Monday, February 11, 2008
i shall be released:
Salam Fayyad, the prime minister of the nascent state of Palestine, gave an interesting speech at the National Press Club this afternoon. Fayyad took repeated shots at his Islamist rivals in Hamas by describing the kind of Palestine he desires: "one that must be open and democratic, faithful to the rule of law, respect for human rights, cultural sensitivity and religious tolerance." Much more subtly, he used a trope of the Bush administration against it in a sotto voce challenge.

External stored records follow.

(** The body of its loop: eight tests, one after the other. *)
Definition draw_cut_triplet (xi yi xo yo scores : list F)
    (edges : list (Z * Z)) (preds labels : list F) (cut : F)
    (ax0 : list (artist F)) (j : nat) : result (list (artist F)) :=
  p ← np_get preds (Z.of_nat j);
  l ← np_get labels (Z.of_nat j);
  let above s := F_gt s cut in
  let below s := F_lt s cut in
  let test := draw_cut_doublet xi yi xo yo scores edges j in
  (* False negatives that doublet identifyer would have correctly
     identified *)
  ax0 ← test (F_lt p cut && F_gt l cut) fst above "--" "r" None ax0;
  ax0 ← test (F_lt p cut && F_gt l cut) snd above "--" "r" None ax0;
  (* True negatives that doublet identifyer would have incorrectly
     identified *)
  ax0 ← test (F_lt p cut && F_lt l cut) fst above "--" "k" None ax0;
  ax0 ← test (F_lt p cut && F_lt l cut) snd above "--" "k" None ax0;
  (* False positives that doublet identifyer would have correctly
     identified *)
  ax0 ← test (F_gt p cut && F_lt l cut) fst below "-" "r" (Some p) ax0;
  ax0 ← test (F_gt p cut && F_lt l cut) snd below "-" "r" (Some p) ax0;
  (* True positives that doublet identifyer would have incorrectly
     identified *)
  ax0 ← test (F_gt p cut && F_gt l cut) fst below "-" "k" None ax0;
  test (F_gt p cut && F_gt l cut) snd below "-" "k" None ax0.

Definition draw_triplets_xy_antiscore_cut_edges {D} (hits : list (list F))
    (edges : list (Z * Z)) (preds labels : list F) (doublet : option D)
    (cut : option F) : result (list (artist F)) :=
  let cut := default F_half cut in
  '(xi, yi, xo, yo) ← doublet_ends hits;
  scores ← np_column hits 6;
  let ax0 := [Scatter xi yi 2 "k"] in
  match doublet with
  | None =>
      for_each (draw_cut_triplet xi yi xo yo scores edges preds labels cut)
               (range (length labels)) ax0
  | Some _ => Ok ax0
  end.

First, Hamas. I had the chance to submit a question to Fayyad. Can Hamas be a partner in a democratic, tolerant Palestine, or does its illiberalism render it a hindrance to his aspirations? Here's his response.
I think an important part of being in government, and an important part of leadership, is to make it absolutely clear to people as to where we stand on basic, fundamental issues. A lot of focus has gone in the past, traditionally, to the political side of the equation. Before it was a question about the broader issues of the peace question, and not as much attention was given to attributes of statehood, as I talked about in my statement today. The kind of state we aspire to have, the kind of society we would like to see the [inaudible] go up, that vision is very important to us.

I think it's important to speak forcefully, openly and with conviction on these issues, outlining a point of view that is in sharp contrast to the point of view, in many important respects, put forward by Hamas. There's nothing wrong with political differences or differences of view. Words, I think, can be blotted out, if only we can find agreement on the most fundamental issues that need to be agreed. And that is a security document that works to the development of the Palestinian people, and one that is consistent also with the need for us to live up to our commitments in this important period. That's key. Because these issues have to be debated, we have to speak our mind about where we stand on these issues.
He went on to call Hamas's takeover of Gaza a "catastrophe... The most significant blow to our right to attain freedom and fairness for our people since the occupation of '67. It was a major, major, major setback."

Now for the subtle part. By count, Fayyad used the word "freedom" nine times in his speech and during the brief Q-and-A that followed. That seemed a lot like a subtle challenge to President Bush's so-called "Freedom Agenda," or at least a test. How committed is Bush, in his final year in office, to taking steps that secure the liberation of a democratic Palestine? Fayyad rushed off after barely an hour to meet with Secretary of State Condoleezza Rice. That question, in all likelihood, lurked as the subtext for their entire conversation.